1. Raising the minimum wage. President Obama discussed an executive order to raise the minimum wage for new federal contracts to $10.10 an hour. Why? “Raising the minimum wage will make sure no family of four with a full-time worker has to raise their children in poverty.” His message to those watching: “Do what you can to raise wages — it’s good for the economy, and it’s good for America.”
2. Closing the skills gap. The president briefly touched on the need to close the skills gap for ready-to-fill jobs through techniques such as offering more on-the-job training, more apprenticeships and partnering with community colleges to train people to get up to speed. Fortunately, our recent research shows that 1 in 2 employers will train new hires to close the skills gap instead of waiting around endlessly for qualified candidates. If you’re trying to close the skills gap in your company, here are 10 useful tips.

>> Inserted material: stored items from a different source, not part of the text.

(* ===== verification/KvStoreSnapshot.v ===== *)
(** Snapshots of the store: src/kv/snapshot.h, [snapshot], [serialise_snapshot] and
    [deserialise_snapshot] of src/kv/store.h, and the snapshots of maps in src/kv/untyped_map.h.

    How the state of a map becomes bytes is the concern of [StateCodec]: src/ds/champ_map.h and
    src/ds/map_serializers.h, which have files of their own. *)

From S2P Require Import Prelude Serialized RaftTypes KvMap KvHandle KvSerialise KvStore KvTx.

(** [StateSnapshot::serialize] into a buffer of [get_serialized_size] bytes, and [map::deserialize_map]. *)
Class StateCodec := {
  state_serialize : KvState -> outcome bytes;
  state_deserialize : bytes -> outcome KvState
}.

(** [untyped::Map::Snapshot]. *)
Record MapSnapshot := MkMapSnapshot {
  ms_name : Name;
  ms_domain : SecurityDomain;
  ms_version : Z;
  ms_state : KvState
}.

Record StoreSnapshot := MkStoreSnapshot {
  ss_version : Z;
  ss_maps : list MapSnapshot;
  ss_hash_at_snapshot : option bytes;
  ss_view_history : option (list Z)
}.

Section snapshot.
Context {P : Type} {SC : StateCodec}.
Context (call_map_hook : Name -> Z -> Write -> outcome (option Hook)) (services : @Services P) (encryptor : option Encryptor).
(** [get_raw_leaf] and [init_from_snapshot] of the history, [get_view_history] of the consensus *)
Context (get_raw_leaf : Z -> bytes) (init_from_snapshot : bytes -> bool) (get_view_history : Z -> list Z).
Local Abbreviation M := (ST (Store P)).

Fixpoint snapshot_maps (v : Z) (locs : list Loc) : M (list MapSnapshot) :=
  match locs with
  | [] => mret []
  | l :: locs =>
      o ← map_at l;
      match snapshot (mo_map o) v with
      | None => throw UndefinedBehaviour
      | Some (version, st) =>
          rest ← snapshot_maps v locs;
          mret (MkMapSnapshot (mo_name o) (mo_domain o) version st :: rest)
      end
  end.

Definition store_snapshot (v : Z) : M StoreSnapshot :=
  s ← get;
  if v <? store_compacted s then throw (LogicError "Cannot snapshot at version earlier than last compacted version")
  else if store_version s <? v then throw (LogicError "Cannot snapshot at version later than current version")
  else
    foreach (map_locs s) lock_map;;
    snapshots ← snapshot_maps v (map_locs s);
    foreach (map_locs s) unlock_map;;
    mret (MkStoreSnapshot v snapshots
      (if has_history services then Some (get_raw_leaf v) else None)
      (match consensus services with Some _ => Some (get_view_history v) | None => None end)).

(** ** To bytes *)

Definition serialise_map_snapshot (m : MapSnapshot) : ST Serialiser unit :=
  start_map encryptor (ms_name m) (ms_domain m);;
  serialise_internal (append_u64 (ms_version m));;
  match state_serialize (ms_state m) with
  | Ret ret => serialise_internal (append_vector ret)
  | Throw e => throw e
  end.

Definition serialise_snapshot (snapshot : StoreSnapshot) : outcome bytes :=
  let s := new_serialiser (MkTxID 0 (ss_version snapshot)) SnapshotEntry 0 [] [] true in
  let in_domain domain := filter (fun m => ms_domain m = domain) (ss_maps snapshot) in
  match
    ((match ss_hash_at_snapshot snapshot with Some h => serialise_internal (append_vector h) | None => skip end);;
     (match ss_view_history snapshot with Some vs => serialise_internal (append_versions vs) | None => skip end);;
     foreach (in_domain PUBLIC) serialise_map_snapshot;;
     foreach (in_domain PRIVATE) serialise_map_snapshot) s
  with
  | (s, Ret _) => get_raw_data encryptor s
  | (_, Throw e) => Throw e
  end.

(** ** From bytes *)

(** The loop over the maps; nothing when a map appears twice. *)
Fixpoint snapshot_loop (fuel : nat) (d : Deserialiser) (changes : gmap Name MapChanges) (new_maps : gmap Name Loc) :
    M (option (gmap Name MapChanges * gmap Name Loc * Deserialiser)) :=
  match fuel with
  | O => throw OutOfFuel
  | S fuel =>
      '(r, d) ← run_de next_map d;
      match r with
      | None => mret (Some (changes, new_maps, d))
      | Some map_name =>
          s ← get;
          '(map, new_maps) ←
            match maps s !! map_name with
            | Some (_, map) => mret (map, new_maps)
            | None => map ← make_map map_name; mret (map, <[map_name := map]> new_maps)
            end;
          match changes !! map_name with
          | Some _ => mret None
          | None =>
              '(v, d) ← run_de (read_current (read_entry 8)) d;
              '(map_snapshot, d) ← run_de (read_current read_prefixed) d;
              match state_deserialize map_snapshot with
              | Throw e => throw e
              | Ret st => snapshot_loop fuel d (<[map_name := (map, SnapshotChanges st v)]> changes) new_maps
              end
          end
      end
  end.

(** Whether the result is [PASS], with the hooks and the view history. *)
Definition deserialise_snapshot (is_historical : bool) (data : bytes) (view_history public_only : bool) :
    M (bool * list Hook * option (list Z)) :=
  let failed hooks := mret (false, hooks, None) in
  '(v, d) ← run_de (init encryptor (if public_only then Some PUBLIC else None) is_historical data) (new_deserialiser 0);
  match v with
  | None => failed []
  | Some v =>
      s ← get;
      foreach (map_locs s) lock_map;;
      '(hash_at_snapshot, d) ← (if has_history services then run_de (read_current read_prefixed) d else mret ([], d));
      '(view_history_, d) ← (if view_history then run_de (read_current read_versions) d else mret ([], d));
      found ← snapshot_loop (S (length (rr_mem (public_reader d)) + length (rr_mem (private_reader d)))) d ∅ ∅;
      match found with
      | None => failed []
      | Some (changes, new_maps, d) =>
          foreach (map_locs s) unlock_map;;
          if negb (at_end d) then failed []
          else
            '(r, hooks) ← apply_changes call_map_hook changes (fun _ => mret (NoVersion, NoVersion)) new_maps None false;
            match r with
            | None => failed hooks
            | Some _ =>
                store_version <~ v;;
                last_replicated <~ v;;
                if has_history services then
                  record_call (HistoryInitFromSnapshot hash_at_snapshot);;
                  if init_from_snapshot hash_at_snapshot
                  then mret (true, hooks, if view_history then Some view_history_ else None)
                  else failed hooks
                else mret (true, hooks, if view_history then Some view_history_ else None)
            end
      end
  end.
End snapshot.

Fun fact: If you were live tweeting #SOTU last night, you helped to generate as many as 1.7 million tweets during the telecast. The top three trending topics were Mad Men, Min Wage and Healthcare.

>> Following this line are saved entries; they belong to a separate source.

Lemma init_entry e {EL : EncryptorLaws e} flags id claims evidence body private hdr cipher hint term0 :
  let public := public_head (tx_version id) claims evidence ++ body in
  enc_encrypt e private public id WriteSetWithCommitEvidenceAndClaims hint = Some (hdr, cipher) ->
  0 <= tx_version id < 2 ^ 64 -> 0 <= tx_term id < 2 ^ 31 -> length claims = 32%nat -> length evidence = 32%nat ->
  0 <= flags < 256 -> Z.of_nat (length (entry_bytes flags hdr public cipher)) < 2 ^ 48 ->
  init (Some e) None hint (entry_bytes flags hdr public cipher) (new_deserialiser term0) =
  (opened (tx_version id) (tx_term id) claims evidence body private cipher, Ret (Some (tx_version id))).
Proof.
  intros public He Hv Ht Hc Hev Hf Hlen. destruct (encrypted_lengths _ _ _ _ _ _ _ He) as [Hh Hcl].
  unfold entry_bytes in *. set (size := Z.of_nat (length hdr + 8 + length public + length cipher)) in *.
  set (rest := hdr ++ append_u64 (Z.of_nat (length public)) ++ public ++ cipher) in *.
  assert (Z.of_nat (length rest) = size) as Hrest by (unfold rest, size; rewrite !length_app, append_u64_length; lia).
  rewrite length_app, le_encode_length in Hlen. destruct (entry_header_fields flags size) as (Hr & Hm & Hd); [done|lia|].
  unfold init. unfold mbind at 1, ST_bind at 1. unfold run_reader at 1. rewrite read_app by exact Hr.
  unfold mret at 1, ST_ret at 1. rewrite Hd, Hrest, Z.eqb_refl, Hm. cbn [negb entry_format_v1 Z.eqb Pos.eqb].
  unfold mbind at 1, ST_bind at 1. unfold run_reader at 1, skip_bytes at 1. unfold mbind at 1, ST_bind at 1, get at 1.
  destruct (Z.ltb_spec (Z.of_nat (length rest)) (Z.of_nat (header_length e))) as [|_]; [unfold size in *; lia|].
  unfold modify at 1, mret at 1, ST_ret at 1. rewrite Nat2Z.id.
  assert (drop (header_length e) rest = append_u64 (Z.of_nat (length public)) ++ public ++ cipher) as ->.
  { unfold rest. by rewrite <- Hh, drop_app_length. }
  assert (take (header_length e) rest = hdr) as -> by (unfold rest; by rewrite <- Hh, take_app_length).
  unfold mbind at 1, ST_bind at 1. unfold run_reader at 1. rewrite (read_app 8) by (unfold size in *; lia).
  unfold mret at 1, ST_ret at 1. unfold mbind at 1, ST_bind at 1, assign at 1, modify at 1.
  unfold mbind at 1, ST_bind at 1.
  rewrite (read_public_header_eq (tx_version id) claims evidence body cipher); [|done..| |reflexivity].
  2: { unfold size, public in *. rewrite !length_app in *. lia. }
  rewrite bool_decide_false by done.
  unfold mbind at 1, ST_bind at 1. unfold run_reader at 1, skip_bytes at 1. unfold mbind at 1, ST_bind at 1, get at 1.
  destruct (Z.ltb_spec (Z.of_nat (length (public ++ cipher))) (Z.of_nat (length public))) as [Hx|_]; [rewrite length_app in Hx; lia|].
  unfold modify at 1, mret at 1, ST_ret at 1. rewrite Nat2Z.id, drop_app_length, take_app_length.
  unfold mbind at 1, ST_bind at 1, get at 1. unfold mbind at 1, ST_bind at 1, assign at 1, modify at 1.
  match goal with |- context [enc_decrypt e cipher public hdr ?x hint] => change x with (tx_version id) end.
  rewrite (encrypted_decrypts _ _ _ _ _ _ _ He),  (encrypted_term _ _ _ _ _ _ _ He ltac:(done) Ht).
  unfold mbind, ST_bind, assign, modify, mret, ST_ret. unfold opened, reader_init, rd, set. cbn. by rewrite app_nil_r.
Qed.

3. Long-term unemployment. The topic of long-term unemployment also came up during the State of the Union, when the president announced he’s getting some prominent corporations to sign a pledge stating that they won’t discriminate against the unemployed and will consider qualified people even if they fall under the long-term unemployed category. You may be aware of the stigma that, for whatever reason, exists but to see how extensive it is, check out this study showing how some employers are more likely to pursue candidates with less relevant experience who have been unemployed for a short while rather than more qualified candidates who have been unemployed long term. Even a recent CareerBuilder survey found that nearly 1 in 3 people who were previously employed full-time said they couldn’t even land a single job interview since becoming unemployed a year ago or longer. What’s more, 1 in 4 long-term unemployed can’t afford food, 1 in 10 have lost their home or apartment, and a similar number have resorted to moving back home with their parents.

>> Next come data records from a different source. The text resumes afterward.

(** The entry that [serialise] produces. *)
Lemma tx_serialise_inv evidence_of claims s t w data evidence :
  let changes := ordered (all_changes t) in
  let id := MkTxID (commit_view t) (tx_commit_version t) in
  let public := public_head (tx_version id) claims evidence ++ maps_bytes (written_in PUBLIC changes) in
  let private := maps_bytes (written_in PRIVATE changes) in
  replicated s -> (forall n l cs, all_changes t !! n = Some (l, cs) -> exists o, heap s !! l = Some o /\ mo_name o = n) ->
  existsb (fun c => has_writes (snd (snd c))) changes = true -> 0 <= entry_flags t < 256 ->
  tx_serialise (Some e) evidence_of (Some claims) (MkWorld s t) = (w, Ret (data, evidence)) ->
  exists flags hdr cipher, 0 <= flags < 256 /\
    enc_encrypt e private public id WriteSetWithCommitEvidenceAndClaims false = Some (hdr, cipher) /\
    data = entry_bytes flags hdr public cipher.
Proof.
  intros changes id public private Hrep Hobj Hany Hfl. unfold tx_serialise. unfold mbind at 1, ST_bind at 1, get at 1. cbn [w_tx].
  destruct (committed t); [|done]. destruct (success t); [|done]. cbn [negb]. fold changes. rewrite Hany. cbn [negb]. fold id.
  destruct (evidence_of id) as [ev|]; [|done].
  assert (forall n l cs, (n, (l, cs)) ∈ changes -> exists o, heap s !! l = Some o /\ mo_name o = n) as Hin.
  { intros n l cs H%elem_of_ordered. by apply (Hobj n l cs). }
  assert (exists fl, 0 <= fl < 256 /\ forall A (k : World P -> ST (World P) A),
    ((if tx_flag_enabled t LEDGER_CHUNK_BEFORE_THIS_TX
      then zoom w_tx (entry_flags <~ Z.lor (entry_flags t) FORCE_LEDGER_CHUNK_BEFORE) else skip);; w ← get; k w) (MkWorld s t) =
    k (MkWorld s (t <| entry_flags := fl |>)) (MkWorld s (t <| entry_flags := fl |>))) as (fl & Hfl' & Hk).
  { destruct (tx_flag_enabled t LEDGER_CHUNK_BEFORE_THIS_TX).
    - exists (Z.lor (entry_flags t) FORCE_LEDGER_CHUNK_BEFORE). split; [by apply lor_byte|done].
    - exists (entry_flags t). split; [done|]. intros A k. by destruct t. }
  rewrite Hk. cbn [w_tx w_store]. set (ser := new_serialiser _ _ _ _ _ _).
  unfold mbind at 1, ST_bind at 1. destruct (serialise_maps_eq PUBLIC changes s ser Hrep Hin) as [c1 ->].
  match goal with |- context [serialise_maps (Some e) PRIVATE changes s ?x] =>
    destruct (serialise_maps_eq PRIVATE changes s x Hrep Hin) as [c2 ->] end.
  unfold get_raw_data. destruct (serialise_domains _ _ _ _) as [data'|] eqn:Ed; [|done]. intros [= _ -> ->].
  apply serialise_domains_inv in Ed as (hdr & cipher & He & _ & _ & ->); [|done]. exists fl, hdr, cipher. split; [done|].
  split; [exact He|reflexivity].
Qed.
End leader.

(** ** Reading the maps of an entry *)

(** The deserialiser has [pub] and then [priv] to read. *)
Definition holds_maps (d : Deserialiser) (pub priv : list (Name * Write)) : Prop :=
  exists pre pre' tail,
    public_reader d = rd pre (maps_bytes pub) tail /\ private_reader d = rd pre' (maps_bytes priv) [] /\
    (in_private d = true -> pub = []) /\
    Z.of_nat (length pre + length (maps_bytes pub)) < 2 ^ 63 /\ Z.of_nat (length pre' + length (maps_bytes priv)) < 2 ^ 63.

Definition same_header (d d' : Deserialiser) : Prop :=
  de_term d' = de_term d /\ de_claims_digest d' = de_claims_digest d /\
  de_commit_evidence_digest d' = de_commit_evidence_digest d.

Lemma maps_bytes_cons n w nws : maps_bytes ((n, w) :: nws) = map_bytes n w ++ maps_bytes nws.
Proof. done. Qed.

Lemma maps_bytes_nil nws : bool_decide (maps_bytes nws = []) = bool_decide (nws = []).
Proof.
  apply bool_decide_ext. destruct nws as [|[n w] nws]; [done|]. split; [|done]. unfold maps_bytes, map_bytes. cbn.
  done.
Qed.

(** One map, from the reader that has it next. *)
Lemma read_map d pre n w rest tail :
  cur d = rd pre (map_bytes n w ++ rest) tail -> Z.of_nat (length pre + length (map_bytes n w ++ rest)) < 2 ^ 63 ->
  exists d1, read_current read_prefixed d = (d1, Ret n) /\
    forall cs, cs_writes cs = ∅ -> cs_reads cs = ∅ ->
      deserialise_changes (Some cs) d1 = (set_cur (rd (pre ++ map_bytes n w) rest tail) d, Ret (cs <| cs_writes := w |>)).
Proof.
  intros E Hlen. unfold map_bytes in *. rewrite <- app_assoc in *.
  exists (set_cur (rd (pre ++ append_string n) (writes_bytes w ++ rest) tail) d). split.
  - by apply (read_current_dreads _ _ _ (read_prefixed_reads n)).
  - intros cs Hw Hr. rewrite (deserialise_changes_dreads cs w Hw Hr _ (pre ++ append_string n) rest tail).
    + by rewrite set_cur_twice, <- app_assoc.
    + rewrite !length_app in *. lia.
    + apply cur_set_cur.
Qed.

4. Veteran hiring. You may have heard the president proudly point to his wife when discussing Joining Forces, the White House initiative to assist military families. Led by First Lady Michelle Obama (who recently keynoted Disney’s “Veterans Institute” workshop) and Dr. Jill Biden, the initiative puts military hiring in the spotlight. If you’re looking to find and attract military veterans but need some advice on how to move forward, here are nine practical tips to help you. And if you’re asking yourself: ”Why should I hire a military veteran?” an even better question is “Why wouldn’t you?” Consider the fact that 7 in 10 veterans feel prepared when they entered the civilian workforce following active duty.
5. Gender pay gap. Though women comprise about half of today’s workforce, they are still only paid 77 cents on every dollar a man earns, which the president called an embarrassment in the present day. “It’s time to do away with workplace policies that belong in a ‘Mad Men’ episode,” he said. Did you know men and women have starkly different views of gender inequality in the workplace, even when it comes to income? While 38 percent of women felt they earned less than their male counterparts, 84 percent of men believe males and females with the same qualifications are paid the same, according to a 2011 CareerBuilder survey.